### Exercise requirements
Find every line in the data that contains the word "block". Return each of those lines.

### Records
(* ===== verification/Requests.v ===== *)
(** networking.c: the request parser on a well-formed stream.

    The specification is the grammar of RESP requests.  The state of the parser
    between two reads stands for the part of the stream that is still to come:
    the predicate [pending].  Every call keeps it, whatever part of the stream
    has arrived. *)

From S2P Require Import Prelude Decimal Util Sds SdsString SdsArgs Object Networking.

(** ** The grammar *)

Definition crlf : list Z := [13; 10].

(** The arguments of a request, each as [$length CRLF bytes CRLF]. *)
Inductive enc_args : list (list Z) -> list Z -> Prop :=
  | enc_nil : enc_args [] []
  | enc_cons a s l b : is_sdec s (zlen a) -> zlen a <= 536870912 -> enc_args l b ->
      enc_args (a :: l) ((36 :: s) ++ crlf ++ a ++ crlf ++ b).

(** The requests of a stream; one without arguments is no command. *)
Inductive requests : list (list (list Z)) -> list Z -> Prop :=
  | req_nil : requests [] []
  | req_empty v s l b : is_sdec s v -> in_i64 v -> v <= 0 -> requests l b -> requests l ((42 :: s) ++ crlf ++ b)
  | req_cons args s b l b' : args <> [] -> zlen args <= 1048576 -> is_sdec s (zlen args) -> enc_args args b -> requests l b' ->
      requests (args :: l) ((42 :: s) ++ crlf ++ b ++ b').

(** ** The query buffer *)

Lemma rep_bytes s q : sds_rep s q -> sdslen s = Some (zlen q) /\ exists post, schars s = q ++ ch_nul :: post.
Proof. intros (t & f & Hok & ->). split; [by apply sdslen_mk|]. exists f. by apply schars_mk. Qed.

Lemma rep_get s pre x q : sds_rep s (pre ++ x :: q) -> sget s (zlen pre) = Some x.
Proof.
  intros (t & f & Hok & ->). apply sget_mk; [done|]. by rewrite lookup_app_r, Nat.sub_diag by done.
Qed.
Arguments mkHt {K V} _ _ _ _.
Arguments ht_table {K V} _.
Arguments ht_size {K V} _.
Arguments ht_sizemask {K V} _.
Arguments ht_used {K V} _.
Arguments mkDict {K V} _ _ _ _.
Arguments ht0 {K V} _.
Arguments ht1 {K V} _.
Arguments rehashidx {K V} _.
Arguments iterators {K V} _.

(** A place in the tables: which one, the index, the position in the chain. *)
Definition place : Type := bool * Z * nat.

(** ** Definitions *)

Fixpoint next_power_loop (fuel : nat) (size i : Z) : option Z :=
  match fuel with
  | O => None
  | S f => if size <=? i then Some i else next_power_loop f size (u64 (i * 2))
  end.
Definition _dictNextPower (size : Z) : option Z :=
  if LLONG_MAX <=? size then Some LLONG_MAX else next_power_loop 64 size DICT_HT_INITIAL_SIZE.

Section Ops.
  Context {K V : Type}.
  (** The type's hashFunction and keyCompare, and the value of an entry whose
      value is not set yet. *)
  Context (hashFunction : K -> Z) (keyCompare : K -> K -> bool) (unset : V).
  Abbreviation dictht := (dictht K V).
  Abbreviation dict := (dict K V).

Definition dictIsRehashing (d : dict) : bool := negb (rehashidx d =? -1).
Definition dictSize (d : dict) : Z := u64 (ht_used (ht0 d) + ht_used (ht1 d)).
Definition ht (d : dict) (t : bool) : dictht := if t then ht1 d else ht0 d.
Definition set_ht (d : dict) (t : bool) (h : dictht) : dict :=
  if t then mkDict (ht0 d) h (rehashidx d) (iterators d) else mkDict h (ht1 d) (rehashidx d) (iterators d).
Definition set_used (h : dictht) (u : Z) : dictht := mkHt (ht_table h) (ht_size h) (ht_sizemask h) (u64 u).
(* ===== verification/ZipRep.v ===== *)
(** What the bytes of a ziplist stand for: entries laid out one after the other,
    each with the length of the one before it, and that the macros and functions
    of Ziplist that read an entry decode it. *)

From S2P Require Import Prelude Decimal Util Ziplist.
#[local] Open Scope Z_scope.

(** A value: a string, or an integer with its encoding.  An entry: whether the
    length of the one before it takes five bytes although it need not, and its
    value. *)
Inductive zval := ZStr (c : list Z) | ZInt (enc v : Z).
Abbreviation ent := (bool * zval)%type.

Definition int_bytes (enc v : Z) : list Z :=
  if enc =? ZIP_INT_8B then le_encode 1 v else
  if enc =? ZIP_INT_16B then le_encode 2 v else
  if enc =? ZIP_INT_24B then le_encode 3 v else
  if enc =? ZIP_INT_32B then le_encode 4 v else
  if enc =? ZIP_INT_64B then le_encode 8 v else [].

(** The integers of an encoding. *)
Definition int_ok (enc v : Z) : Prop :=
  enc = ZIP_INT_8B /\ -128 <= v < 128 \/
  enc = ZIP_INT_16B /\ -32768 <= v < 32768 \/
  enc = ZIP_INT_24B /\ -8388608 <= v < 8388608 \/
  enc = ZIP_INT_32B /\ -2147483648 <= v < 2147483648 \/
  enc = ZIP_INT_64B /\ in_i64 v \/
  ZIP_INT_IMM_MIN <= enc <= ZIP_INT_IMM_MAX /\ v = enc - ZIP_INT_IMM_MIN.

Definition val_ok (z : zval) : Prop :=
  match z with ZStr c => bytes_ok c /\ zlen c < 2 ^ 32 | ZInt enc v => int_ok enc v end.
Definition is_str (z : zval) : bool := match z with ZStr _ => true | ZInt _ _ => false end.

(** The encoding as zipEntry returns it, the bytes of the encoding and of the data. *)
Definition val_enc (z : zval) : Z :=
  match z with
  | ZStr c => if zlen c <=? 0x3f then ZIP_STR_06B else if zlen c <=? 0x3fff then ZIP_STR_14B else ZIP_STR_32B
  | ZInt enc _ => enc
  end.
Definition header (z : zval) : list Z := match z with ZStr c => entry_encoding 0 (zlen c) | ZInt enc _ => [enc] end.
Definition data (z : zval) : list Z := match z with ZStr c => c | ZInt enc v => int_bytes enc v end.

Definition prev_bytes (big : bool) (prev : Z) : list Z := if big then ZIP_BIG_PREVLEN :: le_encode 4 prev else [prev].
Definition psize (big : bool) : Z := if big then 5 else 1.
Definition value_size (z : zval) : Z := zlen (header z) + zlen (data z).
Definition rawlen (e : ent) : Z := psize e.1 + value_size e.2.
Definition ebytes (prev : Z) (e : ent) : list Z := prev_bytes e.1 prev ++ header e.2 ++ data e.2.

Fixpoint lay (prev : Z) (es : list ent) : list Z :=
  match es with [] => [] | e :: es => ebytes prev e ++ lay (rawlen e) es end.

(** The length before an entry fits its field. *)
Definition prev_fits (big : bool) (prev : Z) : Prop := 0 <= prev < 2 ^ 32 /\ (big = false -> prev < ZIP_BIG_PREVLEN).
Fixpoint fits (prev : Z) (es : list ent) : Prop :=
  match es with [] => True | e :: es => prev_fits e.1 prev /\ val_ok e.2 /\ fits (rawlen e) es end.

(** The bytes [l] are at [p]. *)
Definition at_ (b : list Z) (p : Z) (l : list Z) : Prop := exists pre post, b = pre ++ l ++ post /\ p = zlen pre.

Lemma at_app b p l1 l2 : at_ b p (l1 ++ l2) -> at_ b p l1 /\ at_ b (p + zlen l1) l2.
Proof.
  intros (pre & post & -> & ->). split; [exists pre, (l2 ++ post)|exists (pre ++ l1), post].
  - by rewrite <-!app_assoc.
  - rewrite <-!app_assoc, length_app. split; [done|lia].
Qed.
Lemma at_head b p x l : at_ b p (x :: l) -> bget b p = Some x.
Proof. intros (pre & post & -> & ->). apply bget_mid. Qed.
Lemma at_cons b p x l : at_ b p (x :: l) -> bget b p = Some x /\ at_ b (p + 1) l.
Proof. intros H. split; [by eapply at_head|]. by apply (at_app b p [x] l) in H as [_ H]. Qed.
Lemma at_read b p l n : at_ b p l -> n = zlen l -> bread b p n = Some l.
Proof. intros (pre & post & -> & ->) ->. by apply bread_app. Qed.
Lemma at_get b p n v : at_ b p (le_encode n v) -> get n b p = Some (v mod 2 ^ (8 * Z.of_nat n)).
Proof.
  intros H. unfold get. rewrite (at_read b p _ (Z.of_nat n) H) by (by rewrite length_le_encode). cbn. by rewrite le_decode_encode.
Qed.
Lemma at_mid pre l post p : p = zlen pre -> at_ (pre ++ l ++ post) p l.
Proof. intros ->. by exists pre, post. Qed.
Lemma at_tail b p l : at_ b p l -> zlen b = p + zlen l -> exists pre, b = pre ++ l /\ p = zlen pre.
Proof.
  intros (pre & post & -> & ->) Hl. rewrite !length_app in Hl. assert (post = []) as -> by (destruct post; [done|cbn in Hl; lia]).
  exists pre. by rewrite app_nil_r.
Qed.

...

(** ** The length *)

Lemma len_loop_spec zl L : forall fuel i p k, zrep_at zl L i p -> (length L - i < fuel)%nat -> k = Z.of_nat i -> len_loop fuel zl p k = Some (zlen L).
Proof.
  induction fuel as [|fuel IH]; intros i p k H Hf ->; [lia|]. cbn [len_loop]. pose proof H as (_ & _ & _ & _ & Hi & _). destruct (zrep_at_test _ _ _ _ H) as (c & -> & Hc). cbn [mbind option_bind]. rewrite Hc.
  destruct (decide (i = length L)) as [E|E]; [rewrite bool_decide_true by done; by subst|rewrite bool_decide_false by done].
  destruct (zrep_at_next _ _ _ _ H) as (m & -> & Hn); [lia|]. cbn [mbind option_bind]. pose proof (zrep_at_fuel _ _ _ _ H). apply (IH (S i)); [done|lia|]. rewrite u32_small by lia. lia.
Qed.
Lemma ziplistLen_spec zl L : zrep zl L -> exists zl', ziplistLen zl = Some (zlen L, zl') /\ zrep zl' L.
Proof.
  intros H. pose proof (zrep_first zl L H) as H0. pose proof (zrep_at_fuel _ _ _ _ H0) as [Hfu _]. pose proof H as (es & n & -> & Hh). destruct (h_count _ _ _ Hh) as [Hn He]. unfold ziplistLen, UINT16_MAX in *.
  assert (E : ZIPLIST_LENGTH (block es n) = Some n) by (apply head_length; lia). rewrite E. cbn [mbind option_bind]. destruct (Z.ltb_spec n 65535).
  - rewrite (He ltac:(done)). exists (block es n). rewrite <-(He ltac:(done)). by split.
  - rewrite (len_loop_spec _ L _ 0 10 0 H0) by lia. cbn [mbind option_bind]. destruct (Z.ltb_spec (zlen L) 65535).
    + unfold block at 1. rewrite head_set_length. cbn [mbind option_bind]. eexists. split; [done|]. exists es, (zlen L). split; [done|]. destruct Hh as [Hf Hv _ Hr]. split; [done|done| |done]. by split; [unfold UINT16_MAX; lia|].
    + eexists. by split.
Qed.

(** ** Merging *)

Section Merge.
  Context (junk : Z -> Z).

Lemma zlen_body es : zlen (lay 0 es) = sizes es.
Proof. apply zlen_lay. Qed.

### Problem solution
  assert (E : ZIPLIST_LENGTH (block es n) = Some n) by (apply head_length; lia). rewrite E. cbn [mbind option_bind]. destruct (Z.ltb_spec n 65535).
  - rewrite (He ltac:(done)). exists (block es n). rewrite <-(He ltac:(done)). by split.
    + unfold block at 1. rewrite head_set_length. cbn [mbind option_bind]. eexists. split; [done|]. exists es, (zlen L). split; [done|]. destruct Hh as [Hf Hv _ Hr]. split; [done|done| |done]. by split; [unfold UINT16_MAX; lia|].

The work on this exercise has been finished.